KENNISH, J. Valliant, C. J., not sitting. WOODSON, J., concurring. Kennish, J., concurs with Woodson herein.

OPINION

In Banc

Habeas Corpus.

KENNISH, J.

The petitioner, H. P. Creasy, presented his application for a writ of habeas corpus to a member of Division No. 2 of this court, in vacation, alleging in his petition that he was unlawfully imprisoned and restrained of his liberty by the sheriff of Boone county. The writ was granted as prayed, and made returnable to said Division No. 2, at the October term thereof, 1911. In due time the sheriff made return, whereupon the petitioner filed a reply, which, under the agreed statement of facts, may be treated as a demurrer to the return. The case was submitted for decision upon an agreed statement of facts which fully covers every question presented for decision. Roy, C., sitting in said division and to whom the case was assigned, submitted an opinion, concurred in by Blair, C., sustaining the judgment of the trial court committing the petitioner for contempt, and remanding him to the custody of the sheriff. That opinion is in accord with the cases of State ex inf. v. Shepherd, 177 Mo. 205, 76 S.W. 79, and Railroad v. Gildersleeve, 219 Mo. 170, hereinafter referred to. Without adopting that opinion as the opinion of this court (there being grave questions involved, heretofore decided by a divided Court in Banc contrary to the views of Division Two) the cause was transferred by said division to the Court in Banc, where it was again argued and submitted, and assigned to the writer for an opinion.

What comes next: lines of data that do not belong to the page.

(** The queue left by layer [k] is layer [k + 1]. *)
Lemma next_layer_inv k st :
  kahn_inv k [] st ->
  kahn_inv (S k) (queue st) (mkKahn (in_degree st) [] (phase_map st) (visited st)).
Proof.
  intros [Hdeg Hready Hnd Hvis Hnamed Hdepth _ Hqueue].
  split; cbn [in_degree queue phase_map visited]; try done.
  - intros x. rewrite app_nil_r. apply Hready.
  - by rewrite app_nil_r.
  - intros x p Hx. destruct (Hnamed x p Hx). split; [done|lia].
  - intros x Hx. destruct (proj1 (Hready x) Hx) as (_ & _ & Hz).
    destruct (Hqueue x Hx) as (f & Hf & Hk). split.
    + intros f' Hf'. destruct (proj1 (pending_zero _ _ _) Hz f' Hf') as [q Hq]. exists q.
      split; [done|]. apply Hnamed in Hq as [_ ?]. lia.
    + right. exists f. split; [done|]. by replace (S k - 1) with k by lia.
  - intros x Hx. by apply elem_of_nil in Hx.
Qed.

Lemma phase_map_size k layer st :
  kahn_inv k layer st -> size (phase_map st) + length (layer ++ queue st) <= length ds.
Proof.
  intros [_ Hready Hnd _ Hnamed _ _ _].
  assert (NoDup ((map_to_list (phase_map st)).*1 ++ (layer ++ queue st))) as Hall.
  { apply NoDup_app. split_and!; [apply NoDup_fst_map_to_list| |done].
    intros x ([y p] & -> & Hin%elem_of_map_to_list)%list_elem_of_fmap (_ & Hn & _)%Hready.
    cbn in Hn. congruence. }
  apply (NoDup_submseteq _ names) in Hall as Hsub.
  - apply submseteq_length in Hsub. rewrite length_app, length_fmap, length_map_to_list in Hsub.
    unfold names in Hsub. rewrite length_fmap in Hsub. lia.
  - intros x [Hx|(Hx & _)%Hready]%elem_of_app; [|done].
    apply list_elem_of_fmap in Hx as ([y p] & -> & Hin%elem_of_map_to_list). by eapply Hnamed.
Qed.

(** Every layer visits at least one node, so the loop ends within [length ds]
    layers with nothing ready. *)
Lemma layers_inv fuel k st :
  kahn_inv k (queue st) (mkKahn (in_degree st) [] (phase_map st) (visited st)) ->
  length ds <= fuel + visited st ->
  exists k' st', layers fuel (dependents_of es) k st = Some st' /\ kahn_inv k' [] st' /\
    queue st' = [].
Proof.
  revert k st. induction fuel as [|fuel IH]; intros k st Hi Hf; cbn [layers].
  - destruct (queue st) as [|x q] eqn:Hq.
    + exists k, st. split_and!; [done| |done]. destruct st; cbn in *; by subst.
    + exfalso. pose proof (phase_map_size _ _ _ Hi) as Hs. pose proof (inv_visited _ _ _ Hi).
      cbn in *. lia.
  - destruct (queue st) as [|x q] eqn:Hq.
    + exists k, st. split_and!; [done| |done]. destruct st; cbn in *; by subst.
    + destruct (visit_layer_inv k (x :: q) _ Hi) as (st1 & Hv & Hi1 & Hn).
      cbn [visited] in Hn. rewrite Hv. cbn [length] in Hn.
      apply IH; [by apply next_layer_inv|lia].
Qed.

(** What remains when nothing is ready cannot be ordered: each remaining node
    has a remaining dependency. *)
Lemma remaining_has_dep k st x :
  kahn_inv k [] st -> queue st = [] -> x ∈ names -> phase_map st !! x = None ->
  exists f, edge es f x /\ f ∈ names /\ phase_map st !! f = None.
Proof.
  intros Hi Hq Hx Hn.
  assert (pending es (phase_map st) x <> 0) as Hz.
  { intros Hz. assert (x ∈ [] ++ queue st) as Hr by by apply (inv_ready _ _ _ Hi).
    rewrite Hq in Hr. by apply elem_of_nil in Hr. }
  unfold pending in Hz. destruct (filter _ es) as [|[f t] l] eqn:Hfl; [done|].
  assert ((f, t) ∈ filter (fun e => e.2 = x /\ phase_map st !! e.1 = None) es) as Hm
    by (rewrite Hfl; left).
  apply list_elem_of_filter in Hm as [[Ht Hf] Hin]. cbn in *. subst t.
  exists f. split_and!; [done|apply (Hes f x Hin)|done].
Qed.

(** The state the loop starts from. *)
Definition kahn_start `{HashIter} : KahnState :=
  mkKahn (in_degrees ds es) (filter (fun kv => kv.2 = 0) (hiter (in_degrees ds es))).*1 ∅ 0.

Lemma in_degrees_names x :
  in_degrees ds es !! x = if decide (x ∈ names) then Some (pending es ∅ x) else None.
Proof. apply in_degrees_lookup. intros f t He. by apply Hes in He as [_ ?]. Qed.

Lemma kahn_start_inv `{HashIter} :
  kahn_inv 0 (queue kahn_start)
    (mkKahn (in_degree kahn_start) [] (phase_map kahn_start) (visited kahn_start)).
Proof.
  split; cbn [in_degree queue phase_map visited kahn_start].
  - intros x. apply in_degrees_names.
  - intros x. rewrite app_nil_r, list_elem_of_fmap. setoid_rewrite list_elem_of_filter.
    split.
    + intros ([y n] & -> & Hz & Hin%elem_of_hiter). cbn in *. subst n.
      rewrite in_degrees_names in Hin.
      case_decide; simplify_eq. rewrite lookup_empty. done.
    + intros (Hx & _ & Hz). exists (x, 0). split_and!; [done..|]. apply elem_of_hiter.
      rewrite in_degrees_names.
      rewrite decide_True, Hz by done. done.
  - rewrite app_nil_r. apply (sublist_NoDup _ (hiter (in_degrees ds es)).*1).
    { rewrite hiter_perm. apply NoDup_fst_map_to_list. }
    apply fmap_sublist, sublist_filter.
  - by rewrite map_size_empty.
  - intros x p Hx. by rewrite lookup_empty in Hx.
  - intros x p Hx. by rewrite lookup_empty in Hx.
  - intros x ([y n] & -> & [Hz Hin%elem_of_hiter]%list_elem_of_filter)%list_elem_of_fmap.
    cbn in *. subst n. rewrite in_degrees_names in Hin.
    case_decide; simplify_eq. split; [|by left]. intros f Hf.
    destruct (proj1 (pending_zero _ _ _) Hin f Hf) as [? Hc]. by rewrite lookup_empty in Hc.
  - intros x Hx. by apply elem_of_nil in Hx.
Qed.

(** The reported participants are the nodes left without a phase. *)
Lemma participants_spec `{HashIter} k st x :
  kahn_inv k [] st -> queue st = [] ->
  x ∈ (filter (fun kv => 0 < kv.2) (hiter (in_degree st))).*1 <->
  x ∈ names /\ phase_map st !! x = None.
Proof.
  intros Hi Hq. rewrite list_elem_of_fmap. setoid_rewrite list_elem_of_filter. split.
  - intros ([y n] & -> & Hn & Hin%elem_of_hiter). cbn in *.
    rewrite (inv_degree _ _ _ Hi) in Hin. case_decide; simplify_eq. split; [done|].
    destruct (phase_map st !! y) as [p|] eqn:Hy; [|done]. exfalso.
    destruct (inv_depth _ _ _ Hi y p Hy) as [Hd _].
    assert (pending es (phase_map st) y = 0); [|lia]. apply pending_zero.
    intros f Hf. destruct (Hd f Hf) as (q & ? & _). eauto.
  - intros [Hx Hn]. exists (x, pending es (phase_map st) x). split_and!; [done| |].
    + cbn. destruct (pending es (phase_map st) x) eqn:Hz; [|lia]. exfalso.
      assert (x ∈ [] ++ queue st) as Hr by by apply (inv_ready _ _ _ Hi).
      rewrite Hq in Hr. by apply elem_of_nil in Hr.
    + apply elem_of_hiter. by rewrite (inv_degree _ _ _ Hi), decide_True.
Qed.

(** With as many phases as descriptors, every descriptor has one. *)
Lemma all_assigned k st x :
  kahn_inv k [] st -> size (phase_map st) = length ds -> x ∈ names ->
  is_Some (phase_map st !! x).
Proof.
  intros Hi Hsz Hx. destruct (phase_map st !! x) eqn:Hp; [eauto|]. exfalso.
  assert (NoDup (x :: (map_to_list (phase_map st)).*1)) as Hnd.
  { constructor; [|apply NoDup_fst_map_to_list].
    intros ([y p] & -> & Hin%elem_of_map_to_list)%list_elem_of_fmap. cbn in *. congruence. }
  apply (NoDup_submseteq _ names) in Hnd.
  - apply submseteq_length in Hnd. cbn in Hnd. unfold names in Hnd.
    rewrite !length_fmap, length_map_to_list in Hnd. lia.
  - intros y [->|([z p] & -> & Hin%elem_of_map_to_list)%list_elem_of_fmap]%elem_of_cons; [done|].
    by eapply (inv_named _ _ _ Hi).
Qed.

Lemma some_unassigned k st :
  kahn_inv k [] st -> size (phase_map st) <> length ds ->
  exists x, x ∈ names /\ phase_map st !! x = None.
Proof.
  intros Hi Hne. pose proof (phase_map_size _ _ _ Hi) as Hsize.
  destruct (decide (Forall (fun x => is_Some (phase_map st !! x)) names)) as [Hall|Hex].
  - exfalso. pose proof Hnames as Hsub. rewrite Forall_forall in Hall.
    apply (NoDup_submseteq _ (map_to_list (phase_map st)).*1) in Hsub.
    + apply submseteq_length in Hsub. unfold names in Hsub.
      rewrite !length_fmap, length_map_to_list in Hsub. lia.
    + intros x [p Hp]%Hall. apply list_elem_of_fmap. exists (x, p).
      by rewrite elem_of_map_to_list.
  - apply not_Forall_Exists in Hex; [|apply _]. apply Exists_exists in Hex as (x & Hx & Hn).
    exists x. split; [done|]. by apply eq_None_not_Some.
Qed.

Before the case was so assigned in Banc, an opinion dissenting from that prepared by Roy, C., was filed by my learned associate, Graves, J. After an examination of the record and the questions of law involved, I have concluded that the opinion filed as a dissent contains such an exhaustive review of the law and is so sound in its reasoning and conclusions that it would be useless to attempt to add thereto. I shall therefore set out, as a statement of the case, the agreed statement of facts filed by the parties hereto, and adopt, as the opinion, what was thus filed by Graves, J., as a dissent.

AGREED STATEMENT OF FACTS.

"It is agreed by and between petitioner and respondent herein for the purpose of avoiding the necessity of taking testimony, that this cause shall be submitted to the court upon the following statement of facts, which it is agreed, if the evidence were taken,...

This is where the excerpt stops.